An EPR study of the secretion of G-CSF heterologous protein from Pichia pastoris

Abstract

The biologically active protein known as human granulocyte colony stimulating factor (G‐CSF) can be efficiently secreted from the transformed GS115 Pichia pastoris (GS115/pPIC9/G‐CSF), which contains an α‐mating‐factor prepro signal sequence and an alcohol oxidase I promoter, both introduced using the pPIC9 plasmid. To study the P. pastoris G‐CSF protein‐secretion process, changes to the plasma membrane's lateral domain structure were monitored using electron paramagnetic resonance (EPR). The GS115 and its transformed analogue show that the plasma membrane can be described by fluid‐disordered and fluid‐ordered lateral domains. The relative proportion of these domains is a sensitive parameter that is able to describe the membrane's involvement in the protein‐excretion process. Here, P. pastoris GS115 served as a control for us to compare with the GS115/pPIC9/G‐CSF heterologous protein‐secreting cells.
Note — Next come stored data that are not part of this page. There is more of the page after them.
Lemma terminate_stale_spec s request registration s1 :
  terminate_stale policy s request registration = Ok s1 → store_ok s →
  evolves s s1 ∧
  (∀ d, d ∈ deliveries s1 → is_deliverable (d_state d) = true → d ∈ deliveries s) ∧
  ∃ s0, evolves s s0 ∧
    (∀ d, d ∈ deliveries s0 → is_deliverable (d_state d) = true → d ∈ deliveries s) ∧
    ∀ d, d ∈ deliveries s1 → is_deliverable (d_state d) = true →
      (d_idempotency_key d ∉ keys (attempts_exhausted policy s0 request registration)) ∧
      d ∈ deliveries s0.
Proof.
  unfold terminate_stale. intros Hl Hok.
  destruct (decode_selected (past_deadline _ _ _)) as [[]|] eqn:D1; [|done].
  destruct (terminalize_deliveries s _ _ _ _ _) as [s0|] eqn:T1; [|done].
  destruct (past_deadline_selected s request registration Hok D1) as [N1 F1].
  destruct (terminalize_spec _ _ _ _ _ _ _ T1 (ok_keys _ Hok) N1 F1) as [E1 R1]; [by left|].
  pose proof (store_ok_evolves _ _ Hok E1) as Hok0.
  destruct (decode_selected (attempts_exhausted _ _ _ _)) as [[]|] eqn:D2; [|done].
  destruct (attempts_exhausted_selected s0 request registration (ok_keys _ Hok0) D2) as [N2 F2].
  destruct (terminalize_spec _ _ _ _ _ _ _ Hl (ok_keys _ Hok0) N2 F2) as [E2 R2]; [by right; left|].
  assert (∀ d, d ∈ deliveries s0 → is_deliverable (d_state d) = true → d ∈ deliveries s) as B1.
  { intros d Hd Hdel. destruct (R1 d Hd) as [[_ Es]|[_ Hd0]]; [by rewrite Es in Hdel|done]. }
  assert (∀ d, d ∈ deliveries s1 → is_deliverable (d_state d) = true →
    (d_idempotency_key d ∉ keys (attempts_exhausted policy s0 request registration)) ∧
    d ∈ deliveries s0) as B2.
  { intros d Hd Hdel. destruct (R2 d Hd) as [[_ Es]|[Hk Hd0]]; [by rewrite Es in Hdel|done]. }
  split; [by etrans|]. split; [intros d Hd Hdel; by apply B1; [apply B2|]|]. by exists s0.
Qed.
Electron paramagnetic resonance studies using the spin‐probe 5‐doxyl methyl ester of palmitic acid [MeFASL (10,3)] showed that during cultivation in a glycerol medium all types of cells had a relatively high proportion of cell‐membrane fluid‐disordered domains, while during the production phase the G‐CSF protein‐secreting cells showed a decrease in the proportion of fluid‐disordered domains. We ascribe this effect to the vesicular lipid exchange caused by the fusion of secretary vesicles with the plasma membrane during exocytosis. Using electron microscopy and immunocytochemistry intracellular vesicles containing the G‐CSF protein were detected. Our studies support the exocytotic mechanism of the heterologous protein secretion. © 2003 Wiley Periodicals, Inc. Biotechnol Bioeng 81: 768–774, 2003.